Can I dance too?  I just got my recorded deed for Smokey Mountains from Sumday Vacations.  I sent payment on 7/25, now just waiting for Wyndham.


----------



## justmeinflorida (Aug 24, 2012)

staceyeileen said:


> Can I dance too?  I just got my recorded deed for Smokey Mountains from Sumday Vacations.  I sent payment on 7/25, now just waiting for Wyndham.

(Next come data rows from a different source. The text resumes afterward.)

(* ===== verification/Codec.v ===== *)
(** * The packet codec (src/protocol.rs)

    [decode] and [encode] with their per-packet functions, guard by guard in the
    source's order.  A decoder reads its slice by checked indices: that no index,
    slice or addition is out of range is a theorem, not part of the model. *)

From S2P Require Import Prelude Utf8 Errors Packets RemainingLength Topics.

Abbreviation result := (outcome ProtocolError).

(** ** UTF-8 string fields *)

Definition decode_utf8_string (buf : bytes) : result (rstring * Z) :=
  if len buf <? 2 then
    Err (MalformedPayload "truncated UTF-8 string length prefix (§1.5.3)")
  else
    b0 ← index buf 0;
    b1 ← index buf 1;
    let n := u16_from_be_bytes b0 b1 in
    let start := 2 in
    end_ ← ok_or (MalformedPayload "UTF-8 string length overflow") (checked_add_usize start n);
    if len buf <? end_ then
      Err (MalformedPayload "UTF-8 string length prefix exceeds available bytes (§1.5.3)")
    else
      field ← slice buf start end_;
      s ← ok_or (MalformedPayload "invalid UTF-8 in string field (§1.5.3)") (from_utf8 field);
      Ok (s, end_).

Definition encode_utf8_string {E} (s : rstring) (out : bytes) : outcome E bytes :=
  let n := as_u16 (Z.min (len s) u16_max) in
  let out := out ++ u16_to_be_bytes n in
  field ← slice s 0 n;
  Ok (out ++ field).

Definition encode_fixed_header_only {E} (packet_type : Z) : outcome E bytes :=
  Ok [as_u8 (Z.shiftl packet_type 4); 0].

Definition prepend_fixed_header {E} (packet_type flags : Z) (body : bytes) : outcome E bytes :=
  rl ← encode_remaining_length (as_u32 (len body));
  Ok (Z.lor (as_u8 (Z.shiftl packet_type 4)) (Z.land flags 15) :: rl ++ body).

(** ** CONNECT and CONNACK *)

Definition dquote : string := String.String (Ascii.ascii_of_nat 34) String.EmptyString.

Definition connect_name_error : string :=
  String.append "CONNECT protocol name must be "
    (String.append dquote (String.append "MQTT" (String.append dquote " (§3.1.2.1)"))).

Definition decode_connect (body : bytes) : result ConnectPacket :=
  '(name, pos) ← decode_utf8_string body;
  if negb (bool_decide (name = str "MQTT")) then Err (MalformedPayload connect_name_error)
  else
  need ← add_usize pos 1;
  if len body <? need then
    Err (MalformedPayload "truncated CONNECT protocol level (§3.1.2.2)")
  else
  level ← index body pos;
  if negb (level =? 4) then
    Err (UnsupportedFeature "only MQTT protocol level 4 (3.1.1) is supported (§3.1.2.2)")
  else
  pos ← add_usize pos 1;
  need ← add_usize pos 1;
  if len body <? need then
    Err (MalformedPayload "truncated CONNECT connect flags (§3.1.2.3)")
  else
  connect_flags ← index body pos;
  let clean := negb (Z.land connect_flags 2 =? 0) in
  let will_flag := negb (Z.land connect_flags 4 =? 0) in
  let username_flag := negb (Z.land connect_flags 128 =? 0) in
  let password_flag := negb (Z.land connect_flags 64 =? 0) in
  pos ← add_usize pos 1;
  if will_flag || username_flag || password_flag then
    Err (UnsupportedFeature
      "CONNECT with will/username/password flags is out of core scope (PLAN.md §3)")
  else
  need ← add_usize pos 2;
  if len body <? need then
    Err (MalformedPayload "truncated CONNECT keep alive (§3.1.2.10)")
  else
  k0 ← index body pos;
  pos1 ← add_usize pos 1;
  k1 ← index body pos1;
  let keep_alive := u16_from_be_bytes k0 k1 in
  pos ← add_usize pos 2;
  rest ← slice_from body pos;
  '(id, pos_after_id) ←
    map_err (fun _ => MalformedPayload "truncated CONNECT client identifier (§3.1.3.1)")
      (decode_utf8_string rest);
  pos ← add_usize pos pos_after_id;
  if negb (pos =? len body) then
    Err (MalformedPayload
      "trailing bytes after CONNECT payload (will/username/password unsupported)")
  else
    Ok {| protocol_name := name; protocol_level := level; clean_session := clean;
          keep_alive_secs := keep_alive; client_id := id |}.

Definition encode_connect {E} (p : ConnectPacket) : outcome E bytes :=
  body ← encode_utf8_string (protocol_name p) [];
  let body := body ++ [protocol_level p] in
  let flags := 0 in
  let flags := if clean_session p then Z.lor flags 2 else flags in
  let body := body ++ [flags] in
  let body := body ++ u16_to_be_bytes (keep_alive_secs p) in
  body ← encode_utf8_string (client_id p) body;
  prepend_fixed_header PT_CONNECT 0 body.

Definition encode_connack {E} (p : ConnAckPacket) : outcome E bytes :=
  let body := [if session_present p then 1 else 0] in
  let body := body ++ [ConnectReturnCode_u8 (return_code p)] in
  prepend_fixed_header PT_CONNACK 0 body.

(** ** SUBSCRIBE and SUBACK *)

(** One iteration of the [while pos < body.len()] loop of [decode_subscribe]. *)
Definition decode_subscribe_step (body : bytes) (st : Z * list (rstring * Z))
    : result (Z * list (rstring * Z) + list (rstring * Z)) :=
  let '(pos, subs) := st in
  if pos <? len body then
    rest ← slice_from body pos;
    '(filter, consumed) ←
      map_err (fun _ => MalformedPayload "truncated SUBSCRIBE topic filter (§3.8.3)")
        (decode_utf8_string rest);
    pos ← add_usize pos consumed;
    _ ← validate_topic_filter filter;
    if len body <=? pos then
      Err (MalformedPayload "SUBSCRIBE topic filter missing requested QoS byte (§3.8.3)")
    else
    q ← index body pos;
    if 2 <? q then
      Err (MalformedPayload "SUBSCRIBE requested QoS must be 0, 1, or 2 (§3.8.3)")
    else
    pos ← add_usize pos 1;
    Ok (inl (pos, subs ++ [(filter, q)]))
  else Ok (inr subs).

Definition decode_subscribe (body : bytes) : result SubscribePacket :=
  if len body <? 2 then
    Err (MalformedPayload "truncated SUBSCRIBE packet identifier (§3.8.2)")
  else
  b0 ← index body 0;
  b1 ← index body 1;
  let id := u16_from_be_bytes b0 b1 in
  let pos := 2 in
  if len body <=? pos then
    Err (MalformedPayload "SUBSCRIBE must contain at least one topic filter (§3.8.3)")
  else
  subs ← loop (S (length body)) (decode_subscribe_step body) (pos, []);
  Ok {| sub_packet_id := id; subscriptions := subs |}.

Definition encode_subscribe {E} (p : SubscribePacket) : outcome E bytes :=
  let body := u16_to_be_bytes (sub_packet_id p) in
  body ← foldM (fun body '(filter, q) =>
    body ← encode_utf8_string filter body;
    Ok (body ++ [q])) body (subscriptions p);
  prepend_fixed_header PT_SUBSCRIBE 2 body.

Definition encode_suback {E} (p : SubAckPacket) : outcome E bytes :=
  let body := u16_to_be_bytes (suback_packet_id p) in
  let body := body ++ return_codes p in
  prepend_fixed_header PT_SUBACK 0 body.

(** ** UNSUBSCRIBE and UNSUBACK *)

Definition decode_unsubscribe_step (body : bytes) (st : Z * list rstring)
    : result (Z * list rstring + list rstring) :=
  let '(pos, filters) := st in
  if pos <? len body then
    rest ← slice_from body pos;
    '(filter, consumed) ←
      map_err (fun _ => MalformedPayload "truncated UNSUBSCRIBE topic filter (§3.10.3)")
        (decode_utf8_string rest);
    pos ← add_usize pos consumed;
    _ ← validate_topic_filter filter;
    Ok (inl (pos, filters ++ [filter]))
  else Ok (inr filters).

Definition decode_unsubscribe (body : bytes) : result UnsubscribePacket :=
  if len body <? 2 then
    Err (MalformedPayload "truncated UNSUBSCRIBE packet identifier (§3.10.2)")
  else
  b0 ← index body 0;
  b1 ← index body 1;
  let id := u16_from_be_bytes b0 b1 in
  let pos := 2 in
  if len body <=? pos then
    Err (MalformedPayload "UNSUBSCRIBE must contain at least one topic filter (§3.10.3)")
  else
  filters ← loop (S (length body)) (decode_unsubscribe_step body) (pos, []);
  Ok {| unsub_packet_id := id; topic_filters := filters |}.

Definition encode_unsubscribe {E} (p : UnsubscribePacket) : outcome E bytes :=
  let body := u16_to_be_bytes (unsub_packet_id p) in
  body ← foldM (fun body filter => encode_utf8_string filter body) body (topic_filters p);
  prepend_fixed_header PT_UNSUBSCRIBE 2 body.

Definition encode_unsuback {E} (p : UnsubAckPacket) : outcome E bytes :=
  prepend_fixed_header PT_UNSUBACK 0 (u16_to_be_bytes (unsuback_packet_id p)).

(** ** PUBLISH and PUBACK *)

(** The packet identifier of a PUBLISH: absent for QoS 0, and the new position. *)
Definition decode_publish_id (body : bytes) (q pos : Z) : result (option Z * Z) :=
  if q =? 0 then Ok (None, pos)
  else
    need ← add_usize pos 2;
    if len body <? need then
      Err (MalformedPayload "truncated PUBLISH packet identifier (§3.3.2.2)")
    else
    b0 ← index body pos;
    pos1 ← add_usize pos 1;
    b1 ← index body pos1;
    let id := u16_from_be_bytes b0 b1 in
    pos ← add_usize pos 2;
    if id =? 0 then
      Err (MalformedPayload "PUBLISH packet identifier must be non-zero for QoS > 0 (§2.3.1)")
    else Ok (Some id, pos).

Definition decode_publish (flags : Z) (body : bytes) : result PublishPacket :=
  let q := Z.land (Z.shiftr flags 1) 3 in
  let r := negb (Z.land flags 1 =? 0) in
  if q =? 3 then
    Err (MalformedPayload "PUBLISH QoS bits 11 is not a valid QoS value (§3.3.1.2)")
  else if q =? 2 then
    Err (UnsupportedFeature "PUBLISH QoS 2 not supported (PLAN.md §4 scopes only QoS 0/1)")
  else
  '(t, pos) ←
    map_err (fun _ => MalformedPayload "truncated PUBLISH topic name (§3.3.2.1)")
      (decode_utf8_string body);
  if bool_decide (t = []) then
    Err (MalformedPayload "PUBLISH topic name must not be empty (§4.7.3)")
  else if contains PLUS t || contains HASH t then
    Err (MalformedPayload "PUBLISH topic name must not contain wildcard characters (§4.7.1)")
  else
  '(id, pos) ← decode_publish_id body q pos;
  data ← slice_from body pos;
  Ok {| topic := t; payload := data; qos := q; retain := r; pub_packet_id := id |}.

Definition encode_publish {E} (p : PublishPacket) : outcome E bytes :=
  body ← encode_utf8_string (topic p) [];
  let body :=
    match pub_packet_id p with
    | Some id => body ++ u16_to_be_bytes id
    | None => body
    end in
  let body := body ++ payload p in
  let flags := as_u8 (Z.shiftl (Z.land (qos p) 3) 1) in
  let flags := if retain p then Z.lor flags 1 else flags in
  prepend_fixed_header PT_PUBLISH flags body.

Definition decode_puback (body : bytes) : result PubAckPacket :=
  if negb (len body =? 2) then
    Err (MalformedPayload
      "PUBACK variable header must be exactly a 2-byte packet identifier (§3.4.2)")
  else
  b0 ← index body 0;
  b1 ← index body 1;
  let id := u16_from_be_bytes b0 b1 in
  if id =? 0 then
    Err (MalformedPayload "PUBACK packet identifier must be non-zero (§2.3.1)")
  else Ok {| puback_packet_id := id |}.

Definition encode_puback {E} (p : PubAckPacket) : outcome E bytes :=
  prepend_fixed_header PT_PUBACK 0 (u16_to_be_bytes (puback_packet_id p)).

(** ** The packet dispatch of [decode] *)

Definition decode_body (packet_type flags : Z) (body : bytes) : result MqttPacket :=
  if packet_type =? PT_CONNECT then p ← decode_connect body; Ok (Connect p)
  else if packet_type =? PT_SUBSCRIBE then p ← decode_subscribe body; Ok (Subscribe p)
  else if packet_type =? PT_UNSUBSCRIBE then p ← decode_unsubscribe body; Ok (Unsubscribe p)
  else if packet_type =? PT_PUBLISH then p ← decode_publish flags body; Ok (Publish p)
  else if packet_type =? PT_PUBACK then
    if negb (flags =? 0) then
      Err (MalformedPayload "PUBACK fixed header flags are reserved and must be 0 (§3.4.1)")
    else p ← decode_puback body; Ok (PubAck p)
  else if packet_type =? PT_PINGREQ then
    if negb (bool_decide (body = [])) then
      Err (MalformedPayload "PINGREQ must have zero remaining length (§3.13.1)")
    else Ok PingReq
  else if packet_type =? PT_DISCONNECT then
    if negb (bool_decide (body = [])) then
      Err (MalformedPayload "DISCONNECT must have zero remaining length (§3.14.1)")
    else Ok Disconnect
  else if packet_type =? PT_CONNACK then Err (UnsupportedFeature "CONNACK from client")
  else if packet_type =? PT_SUBACK then Err (UnsupportedFeature "SUBACK from client")
  else if packet_type =? PT_UNSUBACK then Err (UnsupportedFeature "UNSUBACK from client")
  else if packet_type =? PT_PINGRESP then Err (UnsupportedFeature "PINGRESP from client")
  else Err (UnknownPacketType packet_type).

Definition decode (buf : bytes) : result (MqttPacket * Z) :=
  if bool_decide (buf = []) then Err Incomplete
  else
  byte0 ← index buf 0;
  let packet_type := Z.shiftr byte0 4 in
  let flags := Z.land byte0 15 in
  rest ← slice_from buf 1;
  '(remaining_len, rl_bytes) ← decode_remaining_length rest;
  header_len ← add_usize 1 rl_bytes;
  total_len ← ok_or (MalformedPayload "remaining length overflow")
    (checked_add_usize header_len remaining_len);
  if len buf <? total_len then Err Incomplete
  else
  body ← slice buf header_len total_len;
  packet ← decode_body packet_type flags body;
  Ok (packet, total_len).

Definition encode {E} (packet : MqttPacket) : outcome E bytes :=
  match packet with
  | ConnAck p => encode_connack p
  | SubAck p => encode_suback p
  | UnsubAck p => encode_unsuback p
  | Publish p => encode_publish p
  | PubAck p => encode_puback p
  | PingResp => encode_fixed_header_only PT_PINGRESP
  | PingReq => encode_fixed_header_only PT_PINGREQ
  | Disconnect => encode_fixed_header_only PT_DISCONNECT
  | Connect p => encode_connect p
  | Subscribe p => encode_subscribe p
  | Unsubscribe p => encode_unsubscribe p
  end.

Example encode_pingreq : encode (E:=ProtocolError) PingReq = Ok [192; 0].
Proof. reflexivity. Qed.
Example decode_unknown : decode [240; 0] = Err (UnknownPacketType 15).
Proof. reflexivity. Qed.
Example decode_publish_sample :
  decode [49; 6; 0; 1; 116; 1; 2; 3; 192; 0] =
  Ok (Publish {| topic := str "t"; payload := [1; 2; 3]; qos := 0; retain := true;
                 pub_packet_id := None |}, 8).
Proof. reflexivity. Qed.
Example encode_subscribe_sample :
  encode (E:=ProtocolError)
    (Subscribe {| sub_packet_id := 5; subscriptions := [(str "a/#", 1); (str "b", 0)] |}) =
  Ok [130; 12; 0; 5; 0; 3; 97; 47; 35; 1; 0; 1; 98; 0].
Proof. reflexivity. Qed.
(** ** The round trip *)

Lemma decode_body_accepted pt fl body p :
  accepted pt fl body p -> len body <= 268435455 -> decode_body pt fl body = Ok p.
Proof.
  intros Hacc Hlen. destruct Hacc as [fl cf p ? ? ? ?|fl p ?|fl p ?|fl p ? ? ?|p ?|fl|fl]; try done; unfold decode_body.
  - change (PT_CONNECT =? PT_CONNECT) with true. cbv iota. by rewrite decode_connect_accepted.
  - change (PT_SUBSCRIBE =? PT_CONNECT) with false. change (PT_SUBSCRIBE =? PT_SUBSCRIBE) with true. cbv iota.
    by rewrite decode_subscribe_wire by (done || by rewrite <- wire_body_len).
  - change (PT_UNSUBSCRIBE =? PT_CONNECT) with false. change (PT_UNSUBSCRIBE =? PT_SUBSCRIBE) with false.
    change (PT_UNSUBSCRIBE =? PT_UNSUBSCRIBE) with true. cbv iota.
    by rewrite decode_unsubscribe_wire by (done || by rewrite <- wire_body_len).
  - change (PT_PUBLISH =? PT_CONNECT) with false. change (PT_PUBLISH =? PT_SUBSCRIBE) with false.
    change (PT_PUBLISH =? PT_UNSUBSCRIBE) with false. change (PT_PUBLISH =? PT_PUBLISH) with true. cbv iota.
    by rewrite decode_publish_accepted.
  - change (PT_PUBACK =? PT_CONNECT) with false. change (PT_PUBACK =? PT_SUBSCRIBE) with false.
    change (PT_PUBACK =? PT_UNSUBSCRIBE) with false. change (PT_PUBACK =? PT_PUBLISH) with false.
    change (PT_PUBACK =? PT_PUBACK) with true. cbv iota. by rewrite decode_puback_wire.
Qed.

(** [decode] takes a packet off the front of any buffer. *)
Lemma decode_of_frame fr p rest : frame fr p -> decode (fr ++ rest) = Ok (p, len fr).
Proof.
  destruct 1 as [first rl body p Hf Hv Hl Hacc]. cbn [app]. rewrite <- app_assoc, decode_parts by done.
  pose proof (rl_value_max _ _ Hv Hl). by rewrite (decode_body_accepted _ _ _ _ Hacc) by lia.
Qed.

(** The beginning of a frame. *)
Lemma decode_unfinished buf : unfinished buf -> decode buf = Err Incomplete.
Proof.
  intros Hu. destruct Hu as [|first rl Ho Hl|first rl v part Hv Hl Hp]; [done|..]; unfold decode;
    rewrite bool_decide_false, index_head by done; cbn [mbind outcome_bind];
    rewrite slice_from_tail; cbn [mbind outcome_bind].
  - by rewrite decode_remaining_length_short.
  - rewrite (decode_remaining_length_value _ _ _ Hv Hl). cbn [mbind outcome_bind].
    pose proof (rl_value_max _ _ Hv Hl). pose proof (len_nonneg rl).
    rewrite add_usize_ok by (unfold usize_max; lia). cbn [mbind outcome_bind].
    unfold checked_add_usize. replace (1 + len rl + v <=? usize_max) with true by (unfold usize_max; lia).
    cbn [ok_or mbind outcome_bind].
    by replace (_ <? 1 + len rl + v) with true by (symmetry; apply Z.ltb_lt; len_lia).
Qed.

Lemma decode_endless buf : endless buf -> decode buf = Err InvalidRemainingLength.
Proof.
  intros (first & rl & rest & -> & Ho & Hl). unfold decode.
  rewrite bool_decide_false, index_head by done. cbn [mbind outcome_bind].
  rewrite slice_from_tail. cbn [mbind outcome_bind]. by rewrite decode_remaining_length_long.
Qed.
(** ** The iteration order *)

Lemma handle_orders (o1 o2 : HashOrder) msg st :
  broker_ok st ->
  fst (handle (order := o1) msg st) = fst (handle (order := o2) msg st) /\
  snd (handle (order := o1) msg st) ≡ₚ snd (handle (order := o2) msg st).
Proof.
  intros [Hn Hk _]. destruct msg as [id cid out|id t|id t|from p|id]; try done.
  - simpl. unfold handle_subscribe. destruct (clients st !! id) as [c|]; [|done]. split; [done|].
    destruct (replay_ok (order := o1) c t (retained st) Hk) as (ps1 & Hnd1 & Hin1 & Hr1).
    destruct (replay_ok (order := o2) c t (retained st) Hk) as (ps2 & Hnd2 & Hin2 & Hr2).
    simpl. rewrite Hr1, Hr2. apply fmap_Permutation, NoDup_Permutation; [done..|].
    intros p. by rewrite Hin1, Hin2.
  - split; [done|]. simpl.
    destruct (fan_out_ok (order := o1) (clients st) p (topics st) Hn) as (Hnd1 & -> & Hin1).
    destruct (fan_out_ok (order := o2) (clients st) p (topics st) Hn) as (Hnd2 & -> & Hin2).
    unfold pushes. apply omap_Permutation, NoDup_Permutation; [done..|].
    intros id. by rewrite Hin1, Hin2.
Qed.
(* ===== verification/Logging.v ===== *)
(** * The log (src/logging.rs) and what the broker writes to it

    A line is the bytes that one call prints.  The clock is an input; the texts of
    [std::io::Error] and the [Debug] format of a string are parameters. *)

From S2P Require Import Prelude Numbers Errors Broker Connection.
From S2P Require Main.

Inductive log_stream : Type := Stdout | Stderr.

(** [now]: the seconds since the epoch, unless the clock is before it. *)
Definition timestamp (now : option Z) : Z := default 0 now.

Definition info (now : option Z) (msg : rstring) : log_stream * rstring :=
  (Stdout, str "[" ++ display (timestamp now) ++ str "] INFO  " ++ msg ++ [10]).

Definition warn (now : option Z) (msg : rstring) : log_stream * rstring :=
  (Stdout, str "[" ++ display (timestamp now) ++ str "] WARN  " ++ msg ++ [10]).

Definition error (now : option Z) (msg : rstring) : log_stream * rstring :=
  (Stderr, str "[" ++ display (timestamp now) ++ str "] ERROR " ++ msg ++ [10]).

(** ** The warnings of a connection (src/connection.rs) *)

Definition warning_text (io_text : rstring) (id : ConnectionId) (w : warning) : rstring :=
  str "connection " ++ display id ++
  match w with
  | CloneError => str ": failed to clone socket: " ++ io_text
  | ReadError => str ": read error: " ++ io_text
  | ProtocolFailure e => str ": protocol error: " ++ str (ProtocolError_fmt e)
  | WriteError => str ": write error: " ++ io_text
  end.

Definition connection_log (now : option Z) (io_text : rstring) (id : ConnectionId) (calls : list call)
    : list (log_stream * rstring) :=
  omap (fun c => match c with CallWarn w => Some (warn now (warning_text io_text id w)) | _ => None end) calls.

(** ** The lines of [main] (src/main.rs) *)

Section main_log.
  Context (now : option Z) (io_text : rstring) (debug : rstring -> rstring) (cfg : Main.Config).

Definition addr : rstring := Main.host cfg ++ str ":" ++ display (Main.port cfg).

Definition main_line (e : Main.main_event) : option (log_stream * rstring) :=
  match e with
  | Main.ArgWarning (Main.BadShards v) =>
      Some (warn now (str "--shards must be a positive integer, ignoring value " ++ debug v))
  | Main.ArgWarning (Main.Unrecognized arg) =>
      Some (warn now (str "ignoring unrecognized argument: " ++ arg))
  | Main.ShardsActive n =>
      Some (info now (str "BlitzBroker: " ++ display n ++ str " broker shard(s) active"))
  | Main.BindFailed => Some (error now (str "failed to bind " ++ addr ++ str ": " ++ io_text))
  | Main.Listening => Some (info now (str "BlitzBroker listening on " ++ addr))
  | Main.AcceptError => Some (warn now (str "accept error: " ++ io_text))
  | Main.HandleConnection _ | Main.Exit _ => None
  end.

Definition main_log (events : list Main.main_event) : list (log_stream * rstring) := omap main_line events.
End main_log.

Example warn_sample :
  warn (Some 17) (warning_text [] 3 (ProtocolFailure (UnknownPacketType 15))) =
  (Stdout, str "[17] WARN  connection 3: protocol error: unknown packet type: 0x0f" ++ [10]).
Proof. reflexivity. Qed.

(** ** A line is a line *)

Lemma one_line_str s : one_line s = true -> 10 ∉ str s.
Proof.
  unfold one_line, str. induction (String.list_ascii_of_string s) as [|a l IH]; cbn; [intros _ ?%elem_of_nil; done|].
  intros [Ha Hl]%andb_true_iff [Heq|Hin]%elem_of_cons; [|by apply IH].
  apply negb_true_iff, Ascii.eqb_neq in Ha. apply Ha.
  rewrite <- (Ascii.ascii_N_embedding a). rewrite <- (N2Z.id (Ascii.N_of_ascii a)), <- Heq. reflexivity.
Qed.

Lemma display_one_line n : 0 <= n <= usize_max -> 10 ∉ display n.
Proof.
  intros [Hd _]%display_ascii Hin. rewrite Forall_forall in Hd. by apply Hd in Hin.
Qed.

Lemma warning_one_line io_text id w :
  10 ∉ io_text -> 0 <= id <= usize_max ->
  match w with ProtocolFailure e => one_line (ProtocolError_fmt e) = true | _ => True end ->
  10 ∉ warning_text io_text id w.
Proof.
  intros Hio Hid Hw. unfold warning_text. rewrite !elem_of_app.
  intros [Hin|[Hin|Hin]]; [|by apply display_one_line in Hin|].
  - by apply one_line_str in Hin.
  - destruct w; apply elem_of_app in Hin as [Hin|Hin]; try done; by apply one_line_str in Hin.
Qed.

Lemma warn_one_line now msg :
  0 <= timestamp now <= usize_max -> 10 ∉ msg ->
  exists text, warn now msg = (Stdout, text ++ [10]) /\ 10 ∉ text.
Proof.
  intros Hn Hm. exists (str "[" ++ display (timestamp now) ++ str "] WARN  " ++ msg).
  split; [unfold warn; by rewrite <- !app_assoc|]. rewrite !elem_of_app.
  intros [Hin|[Hin|[Hin|Hin]]]; [|by apply display_one_line in Hin| |done]; by apply one_line_str in Hin.
Qed.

Yes you can...congrats, join the party


----------



## Renny30 (Aug 24, 2012)

staceyeileen said:


> Can I dance too?  I just got my recorded deed for Smokey Mountains from Sumday Vacations.  I sent payment on 7/25, now just waiting for Wyndham.



Yay!   :whoopie: 

We'll probably all be entered around the same time. How exciting. It's like being neighbors all moving into the same subdivision on the same day. LOL.


----------



## Renny30 (Aug 24, 2012)

drbeetee said:


> I was in you guys shoes a few months ago.  It took about 3 months for them to get everything completed and me added in to Wyndham System.  (Now if I can just get added to RCI).  Its worth the wait, I have already taken a quick getaway to Great Smokies Lodge.  I'm waiting for my 3rd and final (for now) contract to finish at Myrtle Beach, caught a nice deal on ebay for that one for 84,000 annual points.  Good luck!



You were busy shopping. Did you buy all around the same time?  I'm itching to make another acquisition but I read somewhere it was best to do one at a time so they end up in the same account or something. Word is if Wyndham messes that up sometimes they leave it messed up. How did you make your purchases? 

Do you have different use years? 

3 months?!!! Mommy!!!


----------



## Renny30 (Aug 24, 2012)

drbeetee said:


> Its worth the wait, I have already taken a quick getaway to Great Smokies Lodge.



BTW - how was Great Smokies Lodge?


----------



## staceyeileen (Aug 24, 2012)

Renny, I'm also waiting for this to go through so that I can start looking for a 2nd contract.  I ended up getting just an EOY contract to start.  I really need a vacation!


----------



## Renny30 (Aug 24, 2012)

staceyeileen said:


> Renny, I'm also waiting for this to go through so that I can start looking for a 2nd contract.  I ended up getting just an EOY contract to start.  I really need a vacation!



I know, I always need a vacation. Where did you buy? 

Any idea how/where you want to use your points?


----------



## Magic1962 (Aug 25, 2012)

It has been a lot of fun reading this line of posts..... I myself am new to Timesharing and got my first RCI points earlier this year and JUST bought in Grandview in Las Vegas.... Waiting for the deed and then the dance to get it registered.... But I love it!   Reading here makes me feel like its Christmas Morning and we can't wait to open our presents! :rofl:  Dave


----------



## staceyeileen (Aug 25, 2012)

Renny30 said:


> I know, I always need a vacation. Where did you buy?
> 
> Any idea how/where you want to use your points?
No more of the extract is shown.